Zurückfahren des Angebots ist politisch kaum möglich

Inwieweit Gemeinden mangels Finanzierbarkeit bestehende ganztägige Schulangebote zurückfahren können/dürfen, ist eine rein rechtstheoretische Frage, denn allein politisch ist es kaum durchzusetzen. Sollten aber Gemeinden ohnehin keine andere Wahl haben, als tatsächlich die Betreuungsbeiträge deutlich zu erhöhen, käme das infolge von Abmeldungen bzw. mangels Anmeldungen der Kinder zur ganztägigen Betreuung ohnedies auf dasselbe hinaus. 
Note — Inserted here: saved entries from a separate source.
Lemma address_usable counts counts' st e :
  sane_stmt Ity_I64 T counts st counts' -> address_ok T st = true -> address_of st = Some e ->
  usable T counts e.
Proof.
  intros [Hf Hu _ Ht] Ha He. destruct st as [| | | | |t data| | | |cas| |d| |]; try done; cbn in *;
    [destruct data; try done| | | | | |]; cbn in *.
  7: { destruct (bool_decide (mFx d = Ifx_None)); [done|]. rewrite He in *. injection Hf as Hf.
       apply andb_true_iff in Hf as [_ Hf]. apply bind_Ok_inv in Hu as ([] & _ & Hu). split; [done|done|].
       destruct (typeOfIRExpr T e) as [t|]; [|done]. exists t. split; [done|].
       by apply negb_true_iff, bool_decide_eq_false in Ha. }
  all: injection He as <-; injection Hf as Hf; try (unfold tc_CAS, tc_LLSC in Ht).
  all: inv_checks Hu; inv_checks Ht; rewrite ?andb_true_iff in Hf; apply word_usable; tauto.
Qed.

Lemma guard_sane counts counts' st g :
  sane_stmt Ity_I64 T counts st counts' -> guard_of st = Some g ->
  isIRAtom g = true /\ useBeforeDef_Expr T g counts = Ok tt
  /\ tcExpr T Ity_I64 g = Ok tt /\ typeOfIRExpr T g = Ok Ity_I1.
Proof.
  intros [Hf Hu _ Ht] Hg. destruct st; try done; injection Hg as ->; cbn in Hf, Hu, Ht; injection Hf as Hf;
    inv_checks Hu; inv_checks Ht; rewrite ?andb_true_iff in Hf; tauto.
Qed.

Lemma setup_InstrInfo_passes counts c a len s n c' s' :
  passes counts c -> setup_InstrInfo filename_linenum fnname c a len s = Ok ((n, c'), s') -> passes counts c'.
Proof.
  intros [ext [He Hl Hc Hq Hn Ho]] H. unfold setup_InstrInfo in H.
  apply SE_bind_inv in H as ([] & s1 & _ & H). apply SE_bind_inv in H as ([] & s2 & _ & H).
  apply SE_bind_inv in H as (p & s3 & _ & H). apply SE_bind_inv in H as ([] & s4 & _ & H).
  injection H as _ <- _. exists ext. by split.
Qed.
Dauerhafte Finanzierung erforderlich

Vertrauenerweckend ist diese Situation für niemanden, weder für Eltern, für Kinder, noch für das Betreuungspersonal und schon gar nicht für Gemeinden, gleich ob sie in der Vergangenheit ausgebaut haben oder zukünftig ausbauen wollten.
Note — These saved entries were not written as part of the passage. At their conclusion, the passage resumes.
(** [print_stats] returns a report, never an empty one, or C leaves its
    behaviour undefined.  It is undefined in the fixed-window approach, which
    prints the [int] of the window as an [ULong], and in every approach that
    combines policies when no data was referenced, where the share of each
    policy is 0 divided by 0. *)
Theorem print_stats_cases (s : sim) :
  match print_stats s with Ok report => report <> EmptyString | Err e => e = Undefined end
  /\ (current_cache_replacement_policy (globals s) = FIXED_WINDOW -> print_stats s = Err Undefined)
  /\ (current_cache_replacement_policy (globals s) ∈ combining -> data_blocks s = 0 ->
      (forall p, p ∈ policies s -> uses p = 0) -> print_stats s = Err Undefined).
Proof.
  pose proof (print_stats_report s) as Hr. split; [exact Hr|]. split.
  - intros Hf. unfold print_stats. rewrite Hf.
    change (negb (existsb (Z.eqb FIXED_WINDOW) [FIXED_WINDOW; SLIDING_WINDOW; ONLINE; CACHE_DUELING; ADAPTATIVE; NAIVE])) with false.
    change (existsb (Z.eqb FIXED_WINDOW) [FIXED_WINDOW]) with true. cbn iota.
    destruct (sprintf (newline +:+ "...Fixed-window approach..." +:+ newline) []) as [t1|] eqn:E1; [|vm_compute in E1; done].
    cbn [obind]. replace (sprintf (newline +:+ "...Block size: %llu..." +:+ newline) [A32 (window_counter (globals s))])
      with (@Err string Undefined) by (vm_compute; reflexivity). done.
  - intros Hin Hd Hu. destruct (print_stats s) as [report|e] eqn:E; [exfalso|by rewrite Hr].
    unfold print_stats in E.
    assert (Hc : existsb (Z.eqb (current_cache_replacement_policy (globals s))) combining = true).
    { apply existsb_exists. eexists. split; [by apply list_elem_of_In|]. apply Z.eqb_refl. }
    unfold combining in Hc. rewrite Hc in E. cbn [negb] in E. rewrite Hd, (table_nan _ _ Hu) in E.
    repeat match type of E with (obind ?m _) = _ => destruct m; cbn [obind] in E; [|done] end. done.
Qed.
Im Juli letzten Jahres wurde im Ministerrat ein Beschluss gefasst, der eine Novelle dahingehend vorsieht, dass auch Gemeinden Personalkostenzuschüsse aus dem Bildungsinvestitionsgesetz erhalten sollen, die aufgrund der Art. 15a B-VG-Vereinbarung in der Vergangenheit ganztägige Schulangebote geschaffen bzw. ausgebaut haben.

Die Novelle des Bildungsinvestitionsgesetzes steht noch aus, weiterhin offen ist, in welchem Ausmaß sich die Zuschüsse bewegen und in welchen zurückliegenden Zeiträumen Ausbaumaßnahmen ergriffen worden sein müssen, damit Gemeinden auch zukünftig Mittel für das Betreuungs- bzw. Freizeitpersonal erhalten.

Nachdem die Zeit drängt, sollte rasch eine Lösung gefunden werden. Allein der Planungssicherheit und der Intention ganztägiger Schulangebote wegen sollten alle Gemeinden, die bislang investiert haben, Personalkostenzuschüsse erhalten. Vordergründig ist eine tragfähige (Übergangs-)Lösung bis zum Ende der laufenden FAG-Periode bzw. bis zum Ende des Schuljahres 2021/22 notwendig.

Eine abschließende und dauerhafte Lösung inklusive der Frage der Zuständigkeit für die Bereitstellung des Betreuungspersonals könnte und sollte hernach im Rahmen des neuen Finanzausgleichs ab 2022 erzielt werden.